- GOAL OF THE EXERCISE: Take the records below and retype them line by line, from the first line through the one containing "proc := proc w;"; stop there.
[EXERCISE DATA — start]
(** C3 as stated fails for an explicit speed outside 0..100: the driver
    raises, no duty cycle is written and [is_moving] is not set. *)
Lemma movement_truth_table_fails_for_150 :
  ¬ moves_as_commanded move_forward
      [Some HIGH; Some LOW; Some HIGH; Some LOW] (Some 150%Q) idle_world.
Proof.
  intros [w' [Hrun _]].
  rewrite move_forward_refused in Hrun by reflexivity.
  discriminate Hrun.
Qed.

(** *** The velocity path *)

Lemma Qabs_percent (v : Q) : (1 < Qabs v)%Q → (100 < Qabs (v * 100))%Q.
Proof.
  intros H. rewrite Qabs_Qmult.
  change (Qabs 100) with 100%Q. lra.
Qed.

Lemma valid_dutycycle_above (dc : Q) :
  (100 < dc)%Q → PWM.valid_dutycycle dc = false.
Proof.
  intros H. destruct (PWM.valid_dutycycle dc) eqn:Hv; [| reflexivity].
  apply valid_dutycycle_spec in Hv. lra.
Qed.

Lemma Qabs_gt_sign (v : Q) :
  (1 < Qabs v)%Q → Qgtb v 0 = true ∨ (Qgtb v 0 = false ∧ Qltb v 0 = true).
Proof.
  intros H. destruct (Qgtb v 0) eqn:Hpos; [left; reflexivity | right].
  split; [reflexivity |].
  apply Qgtb_false in Hpos. unfold Qltb.
  apply negb_true_iff, not_true_iff_false. rewrite Qle_bool_iff.
  intros Hge. assert (Hz : (v == 0)%Q) by lra.
  rewrite Hz in H. change (Qabs 0) with 0%Q in H. lra.
Qed.

Lemma cmd_vel_callback_fast (msg : geometry_msgs.Twist) (w : world) :
  let linear_x := geometry_msgs.x (geometry_msgs.linear msg) in
  let angular_z := geometry_msgs.z (geometry_msgs.angular msg) in
  (Qabs angular_z < Qabs linear_x)%Q →
  (1 < Qabs linear_x)%Q →
  ∃ w', SafeRobotCarNode.cmd_vel_callback msg w
        = Raise (ValueError_dutycycle (Qabs (linear_x * 100))) w'
    ∧ enable_duty (self w') = enable_duty (self w)
    ∧ is_moving (self w') = is_moving (self w).
Proof.
  intros lx az Hdom Hfast.
  apply Qgtb_true in Hdom.
  pose proof (valid_dutycycle_above _ (Qabs_percent _ Hfast)) as Hv.
  unfold SafeRobotCarNode.cmd_vel_callback. cbv zeta.
  fold lx az. rewrite Hdom.
  set (w1 := {| proc := proc w;
                self := with_last_command_time (clock (proc w)) (self w) |}).
  destruct (Qabs_gt_sign _ Hfast) as [Hpos | [Hpos Hneg]].
  - rewrite Hpos.
    change ((_update_command_time ;;
             move_forward (Some (Qabs (lx * 100)))) w)
      with (move_forward (Some (Qabs (lx * 100))) w1).
    rewrite move_forward_refused by exact Hv.
    eexists. split; [reflexivity |]. split; reflexivity.
  - rewrite Hpos, Hneg.
    change ((_update_command_time ;;
             move_backward (Some (Qabs (lx * 100)))) w)
      with (move_backward (Some (Qabs (lx * 100))) w1).
    rewrite move_backward_refused by exact Hv.
    eexists. split; [reflexivity |]. split; reflexivity.
Qed.

Lemma explicit_speed_handed_to_driver
  (move : option Q → M world unit) (l1 l2 l3 l4 : level) :
  (∀ speed w,
     PWM.valid_dutycycle (effective_speed speed (self w)) = true →
     move speed w = Ok tt (driven l1 l2 l3 l4 speed w)) →
  (∀ speed w,
     PWM.valid_dutycycle (effective_speed speed (self w)) = false →
     move speed w =
     Raise (ValueError_dutycycle (effective_speed speed (self w)))
       (refused l1 l2 l3 l4 w)) →
  ∀ p w, handed_to_driver move p w.
Proof.
  intros Hrun Hrefused p w. unfold handed_to_driver.
  destruct (PWM.valid_dutycycle p) eqn:Hv.
  - exists (driven l1 l2 l3 l4 (Some p) w).
    split; [apply Hrun; exact Hv | reflexivity].
  - exists (refused l1 l2 l3 l4 w).
    split; [apply (Hrefused (Some p)); exact Hv |].
    split; reflexivity.
Qed.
[EXERCISE DATA — finish]
- EXERCISE RESULT:
(** C3 as stated fails for an explicit speed outside 0..100: the driver
    raises, no duty cycle is written and [is_moving] is not set. *)
Lemma movement_truth_table_fails_for_150 :
  ¬ moves_as_commanded move_forward
      [Some HIGH; Some LOW; Some HIGH; Some LOW] (Some 150%Q) idle_world.
Proof.
  intros [w' [Hrun _]].
  rewrite move_forward_refused in Hrun by reflexivity.
  discriminate Hrun.
Qed.

(** *** The velocity path *)

Lemma Qabs_percent (v : Q) : (1 < Qabs v)%Q → (100 < Qabs (v * 100))%Q.
Proof.
  intros H. rewrite Qabs_Qmult.
  change (Qabs 100) with 100%Q. lra.
Qed.

Lemma valid_dutycycle_above (dc : Q) :
  (100 < dc)%Q → PWM.valid_dutycycle dc = false.
Proof.
  intros H. destruct (PWM.valid_dutycycle dc) eqn:Hv; [| reflexivity].
  apply valid_dutycycle_spec in Hv. lra.
Qed.

Lemma Qabs_gt_sign (v : Q) :
  (1 < Qabs v)%Q → Qgtb v 0 = true ∨ (Qgtb v 0 = false ∧ Qltb v 0 = true).
Proof.
  intros H. destruct (Qgtb v 0) eqn:Hpos; [left; reflexivity | right].
  split; [reflexivity |].
  apply Qgtb_false in Hpos. unfold Qltb.
  apply negb_true_iff, not_true_iff_false. rewrite Qle_bool_iff.
  intros Hge. assert (Hz : (v == 0)%Q) by lra.
  rewrite Hz in H. change (Qabs 0) with 0%Q in H. lra.
Qed.

Lemma cmd_vel_callback_fast (msg : geometry_msgs.Twist) (w : world) :
  let linear_x := geometry_msgs.x (geometry_msgs.linear msg) in
  let angular_z := geometry_msgs.z (geometry_msgs.angular msg) in
  (Qabs angular_z < Qabs linear_x)%Q →
  (1 < Qabs linear_x)%Q →
  ∃ w', SafeRobotCarNode.cmd_vel_callback msg w
        = Raise (ValueError_dutycycle (Qabs (linear_x * 100))) w'
    ∧ enable_duty (self w') = enable_duty (self w)
    ∧ is_moving (self w') = is_moving (self w).
Proof.
  intros lx az Hdom Hfast.
  apply Qgtb_true in Hdom.
  pose proof (valid_dutycycle_above _ (Qabs_percent _ Hfast)) as Hv.
  unfold SafeRobotCarNode.cmd_vel_callback. cbv zeta.
  fold lx az. rewrite Hdom.
  set (w1 := {| proc := proc w;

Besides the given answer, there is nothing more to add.